◆ ASSIGNMENT
In the data below, find the line containing "Theorem invocation_ends_and_advances_in_step (env", then set down that line and every later line up to and including the line containing "they were written: the", exactly.

◆ Collected data
(** X7. Every invocation ends.  If it ends at the early return or on
    an unreadable cursor, the sheets are as before.  If it runs the
    scan, the final cursor lies between the stored cursor and the end
    of the mailbox, and the total of processed threads has grown by
    exactly the distance that the cursor has moved. *)
Theorem invocation_ends_and_advances_in_step (env : Env) (w : World) :
  exists w' o,
    buildSenderReportBatch env w = Some (w', o)
    /\ match o with
       | Finished r =>
           exists c0,
             storedCursor w = Some c0
             /\ (c0 <= finalCursor r <= length (threads env))%nat
             /\ finalTotal r
                = (fun n => n + (finalCursor r - c0))%nat
                    <$> readCount (props (initialise w)) KEYS.TOTAL_PROCESSED
       | NothingToScan =>
           sheet w' = sheet w /\ indexSheet w' = indexSheet w
           /\ exists c0, storedCursor w = Some c0 /\ (length (threads env) <= c0)%nat
       | Threw =>
           sheet w' = sheet w /\ indexSheet w' = indexSheet w
           /\ storedCursor w = None
       end.
Proof.
  destruct (buildSenderReportBatch_total env w) as [[w' o] Hrun].
  exists w', o. split; [done|].
  unfold buildSenderReportBatch in Hrun. unfold storedCursor.
  assert (sheet (initialise w) = sheet w /\ indexSheet (initialise w) = indexSheet w)
    as [Hs Hi] by (unfold initialise; by destruct (negb _)).
  destruct (readCount (props (initialise w)) KEYS.CURSOR) as [c0|].
  2:{ injection Hrun as <- <-. done. }
  destruct (isEmpty (search env c0 1)) eqn:Hprobe.
  { injection Hrun as <- <-. split; [done|]. split; [done|].
    exists c0. split; [done|]. by apply probe_empty. }
  destruct (mainLoop _ env _ _) as [st|] eqn:Hloop; [|done].
  injection Hrun as Hfin. apply finish_spec in Hfin as (-> & _).
  apply mainLoop_lockstep in Hloop as (Hc & Hmax & Ht).
  cbn [cursor totalProcessed finalCursor finalTotal] in *.
  exists c0. split; [done|]. split; [|done].
  assert (c0 < length (threads env))%nat; [|lia].
  unfold search in Hprobe.
  destruct (decide (c0 < length (threads env))%nat); [done|].
  rewrite drop_ge in Hprobe by lia. done.
Qed.

(** X8. The resumption values written by a checkpoint read back as
    they were written: the next invocation starts from the cursor of
    the checkpoint and from its total (a total that is not a number
    stays so). *)
Theorem checkpoint_values_read_back
    (w : World) (runMap : RunMap) (c : nat) (t : option nat)
    (Hinit : Js.truthyO (props w !! KEYS.INITIALIZED) = true) :
  storedCursor (checkpoint w runMap c t) = Some c
  /\ readCount (props (initialise (checkpoint w runMap c t))) KEYS.TOTAL_PROCESSED = t.
Proof.
  assert (initialise (checkpoint w runMap c t) = checkpoint w runMap c t) as Hi.
  { apply initialise_idem. by rewrite checkpoint_initialized. }
  unfold storedCursor. rewrite Hi. unfold checkpoint.
  destruct (mergeRunMapUsingIndex _ _ _) as [s i]. cbn [props]. split.
  - apply readCount_stored. by rewrite lookup_insert_ne, lookup_insert_eq.
  - destruct t as [n|].
    + apply readCount_stored. by rewrite lookup_insert_eq.
    + unfold readCount. by rewrite lookup_insert_eq.
Qed.

Lemma checkpoint_values_read_back_witness :
  Js.truthyO (props (initialise freshWorld) !! KEYS.INITIALIZED) = true
  /\ storedCursor
       (checkpoint (initialise freshWorld) (processMessages [fromAnn] []) 50 (Some 50%nat))
     = Some 50%nat.
Proof.
  assert (H : Js.truthyO (props (initialise freshWorld) !! KEYS.INITIALIZED) = true)
    by reflexivity.
  split; [exact H|].
  exact (proj1 (checkpoint_values_read_back (initialise freshWorld)
                  (processMessages [fromAnn] []) 50 (Some 50%nat) H)).
Defined.

(** ** Scans within the budget *)

Lemma processThreads_in_budget_runMap env runStart page t rm :
  (forall i, overLimit env runStart i = false) ->
  processThreads env runStart page t rm
  = (processMessages (concat page) rm, (t + length page)%nat, []).
Proof.
  intros Hb. revert t rm. induction page as [|msgs page IH]; intros t rm; simpl.
  - by rewrite Nat.add_0_r.
  - rewrite Hb, IH, thread_effect, processMessages_app. do 2 f_equal. lia.
Qed.

Lemma drop_page (ts : list Thread) c k :
  drop c ts = take k (drop c ts) ++ drop (c + length (take k (drop c ts))) ts.
Proof.
  rewrite <- drop_drop. generalize (drop c ts). intros l.
  rewrite length_take. destruct (decide (k <= length l)%nat).
  - rewrite Nat.min_l by done. by rewrite take_drop.
  - rewrite Nat.min_r by lia. rewrite take_ge, drop_ge by lia. by rewrite app_nil_r.
Qed.

Lemma mainLoop_no_checkpoint fuel env runStart st st' :
  (forall i, overLimit env runStart i = false) ->
  (forall i, (now env i - lastCheckpointTime st < CONFIG.CHECKPOINT_INTERVAL_MS)%Z) ->
  (threadsSinceCheckpoint st + (length (threads env) - cursor st)
   < CONFIG.CHECKPOINT_THREADS)%nat ->
  mainLoop fuel env runStart st = Some st' ->
  world st' = world st
  /\ runMap st' = processMessages (concat (drop (cursor st) (threads env))) (runMap st).
Proof.
  intros Hb. revert st st'. induction fuel as [|fuel IH]; intros st st' Ht Hn H; [done|].
  cbn [mainLoop] in H. rewrite Hb in H.
  destruct (isEmpty (search env (cursor st) CONFIG.PAGE_SIZE_THREADS)) eqn:Hpage.
  { injection H as <-. cbn [world runMap]. split; [done|].
    unfold search in Hpage.
    destruct (drop (cursor st) (threads env)) as [|x l]; [done|done]. }
  rewrite processThreads_in_budget_runMap in H by done.
  pose proof (length_page env (cursor st)) as Hlen.
  assert ((CONFIG.CHECKPOINT_THREADS
           <=? threadsSinceCheckpoint st
               + length (search env (cursor st) CONFIG.PAGE_SIZE_THREADS))%nat = false)
    as Hth by (apply Nat.leb_gt; lia).
  assert ((CONFIG.CHECKPOINT_INTERVAL_MS
           <=? now env (S (tick st)
                        + length (search env (cursor st) CONFIG.PAGE_SIZE_THREADS))
               - lastCheckpointTime st)%Z = false)
    as Htm by (apply Z.leb_gt, Ht).
  rewrite Hth, Htm in H. cbn [orb andb] in H.
  apply IH in H as [Hw Hr]; cbn [world runMap cursor lastCheckpointTime
                                 threadsSinceCheckpoint] in *; [|done|lia].
  split; [done|]. rewrite Hr, <- processMessages_app, <- concat_app. do 2 f_equal.
  unfold search. symmetry. apply drop_page.
Qed.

◆ ANSWER TO THIS TASK
Theorem invocation_ends_and_advances_in_step (env : Env) (w : World) :
  exists w' o,
    buildSenderReportBatch env w = Some (w', o)
    /\ match o with
       | Finished r =>
           exists c0,
             storedCursor w = Some c0
             /\ (c0 <= finalCursor r <= length (threads env))%nat
             /\ finalTotal r
                = (fun n => n + (finalCursor r - c0))%nat
                    <$> readCount (props (initialise w)) KEYS.TOTAL_PROCESSED
       | NothingToScan =>
           sheet w' = sheet w /\ indexSheet w' = indexSheet w
           /\ exists c0, storedCursor w = Some c0 /\ (length (threads env) <= c0)%nat
       | Threw =>
           sheet w' = sheet w /\ indexSheet w' = indexSheet w
           /\ storedCursor w = None
       end.
Proof.
  destruct (buildSenderReportBatch_total env w) as [[w' o] Hrun].
  exists w', o. split; [done|].
  unfold buildSenderReportBatch in Hrun. unfold storedCursor.
  assert (sheet (initialise w) = sheet w /\ indexSheet (initialise w) = indexSheet w)
    as [Hs Hi] by (unfold initialise; by destruct (negb _)).
  destruct (readCount (props (initialise w)) KEYS.CURSOR) as [c0|].
  2:{ injection Hrun as <- <-. done. }
  destruct (isEmpty (search env c0 1)) eqn:Hprobe.
  { injection Hrun as <- <-. split; [done|]. split; [done|].
    exists c0. split; [done|]. by apply probe_empty. }
  destruct (mainLoop _ env _ _) as [st|] eqn:Hloop; [|done].
  injection Hrun as Hfin. apply finish_spec in Hfin as (-> & _).
  apply mainLoop_lockstep in Hloop as (Hc & Hmax & Ht).
  cbn [cursor totalProcessed finalCursor finalTotal] in *.
  exists c0. split; [done|]. split; [|done].
  assert (c0 < length (threads env))%nat; [|lia].
  unfold search in Hprobe.
  destruct (decide (c0 < length (threads env))%nat); [done|].
  rewrite drop_ge in Hprobe by lia. done.
Qed.

(** X8. The resumption values written by a checkpoint read back as
    they were written: the next invocation starts from the cursor of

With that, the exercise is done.